En attendant le bonheur est un TRES beau film. Son rythme est particulièrement réussi qui sous-tend tout le tissage entre la contemplation d'images magnifiques de poésie, de lumière, de couleurs, d'humanité et la connaissance des personnages qui avance par petites touches très efficaces.
Il ne se passe rien ou presque : Abdallah -le double de Sissako- attend chez sa mère d'avoir un passeport pour partir de l'autre coté de la Méditerranée. On ne sait pas exactement où il ira mais on sait que ce jeune homme instruit ne peut que commencer une nouvelle vie. Il est déjà en fait exilé car il ne parle pas la langue locale. Sa mère déplore qu'il n'ait pas d'amis, qu'il ne se mêle pas aux autres. Mais Abdallah se nourrit de cette vie pour mieux préparer la suivante. D'autres personnages posent pour lui la question, de l'exil, du retour ou non, de la survie ou non. Mais lui attend déterminé.

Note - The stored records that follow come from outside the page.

Record repair_inv (md mw : Z) (r : repair) : Prop := {
  ri_sys : transfer_inv S (taken (rp_taken r)) md mw (rp_sys r);
  ri_taken : ∀ x, taken (rp_taken r) x → 0 ≤ x < sd_off (y_send (rp_sys r))
}.

Lemma transfer_inv_need (need need' : Z → Prop) md mw y :
  transfer_inv S need md mw y → (∀ x, need' x → need x) → transfer_inv S need' md mw y.
Proof. intros [] Hn. constructor; auto. Qed.

Lemma taken_cons o n tk x : taken ((o, n) :: tk) x ↔ o ≤ x < o + n ∨ taken tk x.
Proof. apply Exists_cons. Qed.

(** A piece that was written, or refused after the jump. *)
Lemma piece_keeps md mw y tk o n s' :
  zlen S < 2 ^ 62 → repair_inv md mw (mk_repair y tk) → send_inv S s' → sd_off (y_send y) ≤ o → 0 ≤ n →
  sd_off s' = o + n → (∀ x, acked s' x ↔ acked (y_send y) x ∨ sd_off (y_send y) ≤ x < o) →
  (∀ x, pending (sd_data s') x ↔ pending (sd_data (y_send y)) x ∨ o ≤ x < o + n) →
  repair_inv md mw (mk_repair (set_send s' y) ((o, n) :: tk)).
Proof.
  intros HS [[Hsi Hnet Hfl Hrecv Hack Hall] Htk] Hs' Ho Hn Eo Ha Hp. cbn in *.
  pose proof (si_off _ _ Hsi). constructor; cbn; [constructor; cbn; auto|].
  - intros f Hf. eapply genuine_grow; [by apply Hnet|lia].
  - intros x [Hx|Hx]%Ha [Ht|Ht]%taken_cons.
    + destruct (si_acked _ _ Hsi) as (Hw & _ & _ & Hb). unfold acked, in_ranges in Hx.
      apply Exists_exists in Hx as (g & Hg & Hx). rewrite Forall_forall in Hb. specialize (Hb g Hg). lia.
    + by apply Hack.
    + lia.
    + specialize (Htk x Ht). lia.
  - intros x Hx [Ht|Ht]%taken_cons; [left; apply Hp; by right|].
    destruct (Hall x) as [|[|]]; auto. left. apply Hp. by left.
  - intros x [Ht|Ht]%taken_cons; [lia|]. specialize (Htk x Ht). lia.
Qed.

Lemma repair_step_inv md mw r r' :
  zlen S < 2 ^ 62 → repair_step r r' → repair_inv md mw r → repair_inv md mw r'.
Proof.
  intros HS Hst Hinv. destruct Hst as [y tk a l fin Hv|y tk o k fin n s' Hv E|y tk o k fin e s' Hv E|y y' tk Hst Eo].
  - destruct Hinv as [Hi Ht]. constructor; [|done]. apply recv_side; [done| |intros g; apply deliver_got].
    apply rtc_once. unfold deliver_frame.
    destruct (RecvBuf_write 1 (RangeBuf_from (sent S a l) a fin) (t_buf (y_recv y))) as [r s'] eqn:E.
    cbn [rp_sys].
    replace (zlen (sent S a l)) with l by (destruct Hv as (? & ? & ? & _); rewrite zlen_sent; lia).
    by eapply step_write.
  - pose proof (ti_send _ _ _ _ _ (ri_sys _ _ _ Hinv)) as Hsi. cbn in Hsi.
    destruct (piece_outcome S HS 1 _ _ _ _ Hsi Hv) as [[_ E']|[[E' _]|(Ho & n' & s1 & Hs1 & Hn & Eo & Ha & Hp & Hcase)]];
      [congruence|by rewrite E in E'|].
    destruct Hcase as [[E' _]|[E' _]]; rewrite E in E'; [done|]. injection E' as <- <-.
    apply (piece_keeps md mw y tk o n s'); auto; lia.
  - pose proof (ti_send _ _ _ _ _ (ri_sys _ _ _ Hinv)) as Hsi. cbn in Hsi.
    destruct (piece_outcome S HS 1 _ _ _ _ Hsi Hv) as [[_ E']|[[E' _]|(Ho & n' & s1 & Hs1 & Hn & Eo & Ha & Hp & Hcase)]].
    + rewrite E in E'. injection E' as _ ->. by destruct y.
    + by rewrite E in E'.
    + destruct Hcase as [(E' & -> & _)|[E' _]]; rewrite E in E'; [|done]. injection E' as _ <-.
      destruct (piece_keeps md mw y tk o 0 s' HS Hinv Hs1) as [Hi Ht]; auto; [lia|].
      constructor.
      * eapply transfer_inv_need; [exact Hi|]. intros x Hx. apply taken_cons. by right.
      * intros x Hx. apply Ht, taken_cons. by right.
  - destruct Hinv as [Hi Ht]. constructor; [by eapply transfer_step_inv|]. intros x Hx. cbn. rewrite Eo. by apply Ht.
Qed.

Lemma repair_reachable smd md mw r :
  zlen S < 2 ^ 62 → 0 ≤ smd → rtc repair_step (repair_start smd md mw) r → repair_inv md mw r.
Proof.
  intros HS Hm Hr. assert (H0 : repair_inv md mw (repair_start smd md mw)).
  { constructor; [by apply transfer_start_inv|]. intros x Hx. by apply Exists_nil in Hx. }
  revert H0. induction Hr as [|r r1 r2 Hst Hr IH]; [done|]. intros H. apply IH. by eapply repair_step_inv.
Qed.
End Repair.

(** ** Schedules, for the examples *)
Inductive repair_action := R_flow (a l : Z) (fin : bool) | R_piece (o k : Z) (fin : bool) | R_unicast (a : action).

#[global] Instance valid_frame_dec S a l fin : Decision (valid_frame S a l fin).
Proof. unfold valid_frame. apply _. Defined.

Definition repair_act (S : bytes) (a : repair_action) (r : repair) : repair :=
  let '(mk_repair y tk) := r in
  match a with
  | R_flow a l fin =>
      if bool_decide (valid_frame S a l fin)
      then mk_repair (set_recv (deliver_frame (a, sent S a l, fin) (y_recv y)) y) tk else r
  | R_piece o k fin =>
      if bool_decide (valid_frame S o k fin) then
        match write_at_offset 1 (sent S o k) o fin (y_send y) with
        | (Ok n, s') => mk_repair (set_send s' y) ((o, n) :: tk)
        | (Err _, s') => mk_repair (set_send s' y) tk
        | _ => r
        end
      else r
  | R_unicast a =>
      let y' := act S a y in
      if bool_decide (sd_off (y_send y') = sd_off (y_send y)) then mk_repair y' tk else r
  end.

Lemma repair_act_step S a r : repair_act S a r = r ∨ repair_step S r (repair_act S a r).
Proof.
  destruct r as [y tk], a as [a l fin|o k fin|a]; cbn [repair_act].
  - case_bool_decide; [right; by apply rp_flow|by left].
  - case_bool_decide; [|by left].
    destruct (write_at_offset _ _ _ _ _) as [[n|e| |] s'] eqn:E; try (by left); right;
      [by eapply rp_piece|by eapply rp_refused].
  - case_bool_decide as Ho; [|by left]. destruct (act_step S a y) as [E|?]; [left; by rewrite E|right; by apply rp_unicast].
Qed.

Definition repair_acts (S : bytes) (l : list repair_action) (r : repair) : repair := fold_left (λ r a, repair_act S a r) l r.

Lemma repair_acts_steps S l r : rtc (repair_step S) r (repair_acts S l r).
Proof.
  revert r. induction l as [|a l IH]; intros r; [apply rtc_refl|]. etransitivity; [|apply IH].
  destruct (repair_act_step S a r) as [E|?]; [by rewrite E|by apply rtc_once].
Qed.

(** The flow brings bytes 0 to 2 and 5 to 6; the rest is delegated; a piece
    that comes late is refused. *)
Definition repair_schedule : list repair_action :=
  [R_flow 0 3 false; R_flow 5 2 false; R_piece 3 2 false; R_unicast (A_emit 10); R_piece 1 2 false; R_piece 7 3 true;
   R_unicast (A_emit 2); R_unicast (A_emit 2); R_unicast (A_deliver 0); R_unicast (A_lost 1); R_unicast (A_emit 9);
   R_unicast (A_deliver 0); R_unicast (A_deliver 3); R_unicast (A_ack 0); R_unicast (A_ack 0); R_unicast (A_ack 0)].

Definition repair_example : repair := repair_acts rot_stream repair_schedule (repair_start 100 100 100).

(** ** Properties *)

(** C7: a repaired stream arrives. The flexicast flow brings any frames of a
    stream to a receiver; pieces of the stream are delegated to its unicast
    connection at any offsets, in any order, and the unicast connection's
    frames are lost, reordered, repeated, acknowledged and sent again. The
    reader has always got a prefix of the stream and the unicast frames carry
    the stream's bytes at their own offsets, whatever the buffer jumped over.
    Once the unicast connection has nothing to send and nothing in flight, every
    byte it took has arrived; so if the flow and the pieces together make up
    the stream, one read completes it. *)
Theorem repair_reliable (S : bytes) (smd md mw : Z) (r : repair) (cap : Z) :
  zlen S < 2 ^ 62 → 0 ≤ smd → rtc (repair_step S) (repair_start smd md mw) r →
  t_out (y_recv (rp_sys r)) `prefix_of` S ∧
  (∀ o bs fin, (o, bs, fin) ∈ y_net (rp_sys r) →
    bs = sent S o (zlen bs) ∧ 0 ≤ o ∧ o + zlen bs ≤ zlen S ∧ (fin = true → o + zlen bs = zlen S)) ∧
  (send_off_front (y_send (rp_sys r)) = Ok (off_back (y_send (rp_sys r))) → y_flight (rp_sys r) = [] →
    (∀ x, taken (rp_taken r) x → in_got (y_recv (rp_sys r)) x) ∧
    ((∀ x, 0 ≤ x < zlen S → taken (rp_taken r) x ∨ in_got (y_recv (rp_sys r)) x) →
     (∃ f, accepted (y_recv (rp_sys r)) f ∧ snd f = true) → zlen (t_out (y_recv (rp_sys r))) < zlen S → zlen S ≤ cap →
     ∃ bs s', RecvBuf_emit cap (t_buf (y_recv (rp_sys r))) = (Ok (bs, true), s') ∧ t_out (y_recv (rp_sys r)) ++ bs = S)).
Proof.
  intros HS Hm Hr. destruct (repair_reachable S smd md mw r HS Hm Hr) as [[Hsend Hnet _ Hrecv _ Hall] Htk].
  pose proof (plain_reachable S md mw _ HS Hrecv) as Ht. split_and!.
  - rewrite (pr_out _ _ Ht). apply sent_prefix.
  - intros o bs fin Hin. destruct (Hnet _ Hin) as (? & (? & ? & ? & ?) & ?). done.
  - intros Hfront Hfl. unfold off_back in Hfront.
    assert (Hgot : ∀ x, taken (rp_taken r) x → in_got (y_recv (rp_sys r)) x).
    { intros x Hx. destruct (Hall x (Htk x Hx) Hx) as [H|[H|H]]; [|  |done].
      - by destruct (front_end S _ Hsend Hfront x).
      - rewrite Hfl in H. by apply Exists_nil in H. }
    split; [intros x Hx; by apply Hgot|].
    intros Hcov ([[o bs] fin] & Hacc & Hf) Hlt Hcap. cbn in Hf. subst fin.
    apply (complete_read S md mw); auto. split; [|by exists o, (zlen bs)].
    intros x Hx. destruct (Hcov x Hx) as [H|H]; [by apply Hgot|done].
Qed.

Lemma repair_reliable_witness :
  (t_out (y_recv (rp_sys repair_example)) `prefix_of` rot_stream ∧
  (∀ o bs fin, (o, bs, fin) ∈ y_net (rp_sys repair_example) →
    bs = sent rot_stream o (zlen bs) ∧ 0 ≤ o ∧ o + zlen bs ≤ zlen rot_stream ∧ (fin = true → o + zlen bs = zlen rot_stream)) ∧
  (send_off_front (y_send (rp_sys repair_example)) = Ok (off_back (y_send (rp_sys repair_example))) →
   y_flight (rp_sys repair_example) = [] →
    (∀ x, taken (rp_taken repair_example) x → in_got (y_recv (rp_sys repair_example)) x) ∧
    ((∀ x, 0 ≤ x < zlen rot_stream → taken (rp_taken repair_example) x ∨ in_got (y_recv (rp_sys repair_example)) x) →
     (∃ f, accepted (y_recv (rp_sys repair_example)) f ∧ snd f = true) →
     zlen (t_out (y_recv (rp_sys repair_example))) < zlen rot_stream → zlen rot_stream ≤ 10 →
     ∃ bs s', RecvBuf_emit 10 (t_buf (y_recv (rp_sys repair_example))) = (Ok (bs, true), s') ∧
       t_out (y_recv (rp_sys repair_example)) ++ bs = rot_stream))) ∧
  send_off_front (y_send (rp_sys repair_example)) = Ok (off_back (y_send (rp_sys repair_example))) ∧
  y_flight (rp_sys repair_example) = [] ∧ rp_taken repair_example = [(7, 3); (3, 2)] ∧
  fst (RecvBuf_emit 10 (t_buf (y_recv (rp_sys repair_example)))) = Ok (rot_stream, true).
Proof.
  split; [|split_and!; vm_compute; reflexivity].
  apply (repair_reliable rot_stream 100 100 100 repair_example 10); [reflexivity|lia|apply repair_acts_steps].
Defined.

(** C27: what becomes of a delegated piece. Below the write offset it is refused
    and nothing changes, even when its bytes were never sent. Above the
    stream's flow control limit the call panics. Else it is taken up to the
    limit: exactly its first bytes become pending, what follows is dropped,
    and the bytes jumped over count as acknowledged. *)
Theorem delegated_write_outcomes (S : bytes) (depth : nat) (s : SendBuf) (o k : Z) (fin : bool) :
  zlen S < 2 ^ 62 → send_inv S s → valid_frame S o k fin → sd_len s ≤ 2 ^ 63 →
  (o < sd_off s → write_at_offset depth (sent S o k) o fin s = (Err FinalSize, s)) ∧
  (sd_max_data s < o → fst (write_at_offset depth (sent S o k) o fin s) = Panic) ∧
  (sd_off s ≤ o ≤ sd_max_data s → sd_fin_off s = None →
   ∃ s', write_at_offset depth (sent S o k) o fin s = (Ok (Z.min k (sd_max_data s - o)), s') ∧ send_inv S s' ∧
     sd_off s' = o + Z.min k (sd_max_data s - o) ∧
     (∀ x, acked s' x ↔ acked s x ∨ sd_off s ≤ x < o) ∧
     (∀ x, pending (sd_data s') x ↔ pending (sd_data s) x ∨ o ≤ x < o + Z.min k (sd_max_data s - o))).
Proof.
  intros HS Hinv Hv Hlen. pose proof (si_off _ _ Hinv).
  destruct (piece_outcome S HS depth s o k fin Hinv Hv) as [[? E]|[[E Hp]|(Ho & n & s' & Hs' & Hn & Eo & Ha & Hp & Hcase)]].
  - split_and!; [done|lia|lia].
  - split_and!; [lia|done|lia].
  - split_and!; [lia|lia|]. intros _ Hnone. destruct Hcase as [(_ & _ & Ef & _)|(E & -> & _)]; [congruence|by exists s'].
Qed.

(** A buffer with a limit of 8 that took bytes 3 and 4. *)
Definition limited_example : SendBuf := y_send (rp_sys (repair_acts rot_stream [R_piece 3 2 false] (repair_start 8 100 100))).

Lemma limited_inv : send_inv rot_stream limited_example.
Proof.
  assert (zlen rot_stream < 2 ^ 62) as HS by reflexivity. assert (0 ≤ 8) as Hm by lia.
  exact (ti_send _ _ _ _ _ (ri_sys _ _ _ _ (repair_reachable rot_stream 8 100 100 _ HS Hm (repair_acts_steps rot_stream [R_piece 3 2 false] _)))).
Qed.

Lemma delegated_write_outcomes_witness :
  ((6 < sd_off limited_example → write_at_offset 1 (sent rot_stream 6 4) 6 true limited_example = (Err FinalSize, limited_example)) ∧
  (sd_max_data limited_example < 6 → fst (write_at_offset 1 (sent rot_stream 6 4) 6 true limited_example) = Panic) ∧
  (sd_off limited_example ≤ 6 ≤ sd_max_data limited_example → sd_fin_off limited_example = None →
   ∃ s', write_at_offset 1 (sent rot_stream 6 4) 6 true limited_example = (Ok (Z.min 4 (sd_max_data limited_example - 6)), s') ∧
     send_inv rot_stream s' ∧ sd_off s' = 6 + Z.min 4 (sd_max_data limited_example - 6) ∧
     (∀ x, acked s' x ↔ acked limited_example x ∨ sd_off limited_example ≤ x < 6) ∧
     (∀ x, pending (sd_data s') x ↔ pending (sd_data limited_example) x ∨
        6 ≤ x < 6 + Z.min 4 (sd_max_data limited_example - 6)))) ∧
  sd_off limited_example = 5 ∧ sd_max_data limited_example = 8 ∧ sd_fin_off limited_example = None.
Proof.
  split; [|split_and!; vm_compute; reflexivity].
  apply (delegated_write_outcomes rot_stream 1 limited_example 6 4 true);
    [reflexivity|apply limited_inv|split_and!; try lia; [vm_compute; congruence|done]|vm_compute; congruence].
Defined.
(* ===== verification/ConnStreams.v ===== *)
(** * ConnStreams.v: the streams of a connection, quiche/src/lib.rs

    The methods of [Connection] on streams ([stream_recv], [stream_send], ..),
    the branches of [process_frame] for frames about streams, what the
    acknowledgement or loss of such a frame does, and the parts of
    [send_single] that write them. [StreamConn] has the fields of [Connection]
    these use; it does not model qlog. [self.paths] only enters through the
    congestion windows of the active paths, an argument of [update_tx_cap].

    A [&mut Stream] into the map is read when the code takes it and written
    back through [on_stream]. *)
From stdpp Require Import gmap.
From S2P Require Import Prelude F64 Errors Octets Frame RangeBuf FlowControl TransportParams RecvBuf SendBuf FcConn StreamMap.

(** ** State *)
Record StreamConn := mk_cs {
  cs_is_server : bool;
  cs_streams : StreamMap;
  cs_local_transport_params : TransportParams;
  cs_peer_transport_params : TransportParams;
  cs_flow_control : FlowControl;
  cs_almost_full : bool;
  cs_rx_data : Z;
  cs_max_tx_data : Z;
  cs_tx_data : Z;
  cs_tx_cap : Z;
  cs_tx_buffered : Z;
  cs_blocked_limit : option Z;
  cs_reset_stream_local_count : Z;
  cs_stopped_stream_local_count : Z;
  cs_reset_stream_remote_count : Z;
  cs_stopped_stream_remote_count : Z;
  cs_stream_retrans_bytes : Z;
  cs_retrans_count : Z
}.
(* ===== verification/BufExtent.v ===== *)
(** * BufExtent.v: how far the buffers of a stream reach

    The connection counts what its streams receive and send by offsets.
    [recv_extent] is the largest offset a receive buffer knows of (its own
    and that of the buffer it owns during rotation); [sd_off] is the end of
    what a send buffer was given. The lemmas say how much each operation moves
    them, for any contents, rotated buffers included. *)
From S2P Require Import Prelude Errors BTree Ranges RangeBuf FlowControl RecvBuf Chunks Reassembly Rotation SendBuf Sender.

(** ** Chunks *)
Definition raw_end (r : RangeBuf) : Z := rb_off r + rb_len r.

Lemma off_raw r o : RangeBuf_off r = Ok o → o = rb_off r - rb_start r + rb_pos r ∧ rb_start r ≤ rb_off r.
Proof.
  unfold RangeBuf_off, sub64, add64. destruct (Z.leb_spec (rb_start r) (rb_off r)); [|done]. cbn.
  destruct (_ <? _); [|done]. cbn. intros [= <-]. done.
Qed.

Lemma len_raw r l : RangeBuf_len r = Ok l → l = rb_len r - (rb_pos r - rb_start r) ∧ 0 ≤ l ∧ rb_start r ≤ rb_pos r.
Proof.
  unfold RangeBuf_len, sub64. destruct (Z.leb_spec (rb_start r) (rb_pos r)); [|done]. cbn.
  destruct (Z.leb_spec (rb_pos r - rb_start r) (rb_len r)); [|done]. cbn. intros [= <-]. lia.
Qed.
(** Counting them. *)
Lemma count_received id k s0 s n rx : 
  conn_inv s0 → in_call id k (cs_rx_data s0 + n) (cs_tx_data s0 + extra) s0 s →
  n ≤ max_rx_data s0 - cs_rx_data s0 → add64 (cs_rx_data s0) n = Some rx →
  conn_inv (set_cs_rx_data rx s).
Proof.
  intros Hs0 (Hi & (E1 & E2 & E3 & E4 & E5 & E6 & E7 & E8) & _) Hn Hrx. unfold add64 in Hrx.
  destruct (_ <? _); [|done]. injection Hrx as <-. destruct Hs0. constructor; cbn; unfold max_rx_data in *.
  - rewrite E7. destruct Hi. by constructor.
  - intros Hfit. cbn. rewrite E3. lia.
  - by rewrite E6, E7, E8.
  - by rewrite E7.
  - by rewrite E4, E5.
Qed.

Lemma recv_len_extent r : rv_len r ≤ recv_extent r.
Proof. exact (within_len (recv_extent r) r ltac:(unfold within; lia)). Qed.

Lemma recv_reset_stream_inv id e f s : 0 ≤ id → conn_inv s → accepts (recv_reset_stream id e f) s.
Proof.
  intros Hid Hs. unfold recv_reset_stream. rewrite gets_bind. apply post_ensure_bind; [done|]. intros _.
  apply post_unwrap_bind. intros left Eleft. unfold sub64 in Eleft. destruct (_ <=? _); [|done]. injection Eleft as <-.
  apply post_or_collected; [done..|]. intros st s1 Hc Hst. set (k := st_priority_key st) in *.
  apply post_lift_bind; [done|]. intros wr _. set (n := Z.max 0 (f - rv_len (st_recv st))).
  eapply post_bind; [apply (post_receive _ k st s s1 n _ (λ d, d = n)); [done..| |unfold n; lia]|].
  { eapply post_weaken; [apply (RecvBuf_reset_within (recv_extent (st_recv st))); unfold within; lia| |done].
    intros d r (-> & Hd & Hr). pose proof (recv_len_extent (st_recv st)). unfold within, n in *. lia. }
  intros d s2 _ [-> Hc2]. apply post_ensure_bind; [done|]. intros Hle%negb_true_iff%Z.ltb_ge.
  eapply (post_bind (λ _, in_call id k (cs_rx_data s + n) (cs_tx_data s + extra) s)).
  { apply post_if; intros _; [|done]. destruct Hc2 as (? & ? & st2 & Hst2 & Hk2). rewrite (ask_run id st2) by done.
    destruct (is_readable st2); cbn; try done. split_and!; [done..|]. by exists st2. }
  intros rd s3 _ Hc3. eapply post_on_map_if; [done|auto with tame|]. intros s4 Hc4.
  apply post_unwrap_bind. intros rx Hrx. pose proof (count_received _ _ _ _ _ _ Hs Hc4 Hle Hrx) as H5'. cbn.
  by eapply conn_inv_frame; [exact H5'|..].
Qed.

Lemma recv_stream_inv id data s : 0 ≤ id → conn_inv s → accepts (recv_stream id data) s.
Proof.
  intros Hid Hs. unfold recv_stream. rewrite gets_bind. apply post_ensure_bind; [done|]. intros _.
  apply post_unwrap_bind. intros left Eleft. unfold sub64 in Eleft. destruct (_ <=? _); [|done]. injection Eleft as <-.
  apply post_or_collected; [done..|]. intros st s1 Hc Hst. set (k := st_priority_key st) in *.
  apply post_lift_bind; [done|]. intros mo Emo. apply max_off_raw in Emo as ->. set (n := saturating_sub _ _).
  apply post_ensure_bind; [done|]. intros Hle%negb_true_iff%Z.ltb_ge.
  apply post_lift_bind; [done|]. intros wr _.
  eapply post_bind; [apply (post_receive _ k st s s1 n _ (λ _, True)); [done..| |unfold n, saturating_sub; lia]|].
  { eapply post_weaken; [apply (RecvBuf_write_within (Z.max (Z.max 0 (recv_extent (st_recv st))) (raw_end data)))| |done].
    - lia.
    - unfold within. lia.
    - intros [] r Hr. split; [done|]. pose proof (recv_len_extent (st_recv st)).
      unfold within, n, saturating_sub, recv_max_off in *. lia. }
  intros [] s2 _ [_ Hc2].
  eapply (post_bind (λ _, in_call id k (cs_rx_data s + n) (cs_tx_data s + extra) s)).
  { apply post_if; intros _; [|done]. destruct Hc2 as (? & ? & st2 & Hst2 & Hk2). rewrite (ask_run id st2) by done.
    destruct (is_readable st2); cbn; try done. split_and!; [done..|]. by exists st2. }
  intros rd s3 _ Hc3. eapply post_on_map_if; [done|auto with tame|]. intros s4 Hc4.
  apply post_unwrap_bind. intros rx Hrx. pose proof (count_received _ _ _ _ _ _ Hs Hc4 Hle Hrx) as H5'. post_modify.
  destruct (is_draining _); [|done]. apply post_add_consumed; [done|]. intros s6 E6 Hn6.
  assert (H6 : conn_inv s6) by (by eapply conn_inv_frame).
  rewrite gets_bind. apply post_lift_bind; [done|]. intros upd _. destruct upd; [|done]. cbn.
  by eapply conn_inv_frame; [exact H6|..].
Qed.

Dans la petite ville où il habite, un vieil électricien aidé de son jeune apprenti apporte l'électricité dans les habitations. Le gamin malicieux sait tout le prix de l'affection du vieil homme. Il sait aussi qu'un jour il lui faudra être seul car ces deux là parlent beaucoup de la mort.
Les moments graves alternent avec les moments burlesques, notamment un Chinois lancé dans un karaoké qui, instantanément montre "l'incongruité" de l'exil (que fait ce chinois en Mauritanie ?) et l'universalité des pratiques (qu'il soit de Belleville ou de Nouadhibou le karaoké reste une valeur sure).
Les portraits sont tous empreints d'une grande tendresse et d'une rare poésie. Les images sont superbes, certaines restent épinglées dans la mémoire comme Matta avançant infiniment sur le sable en déroulant son câble électrique surmonté d'une ampoule allumée.
Heremanoko n'est pas un film africain : c'est un film.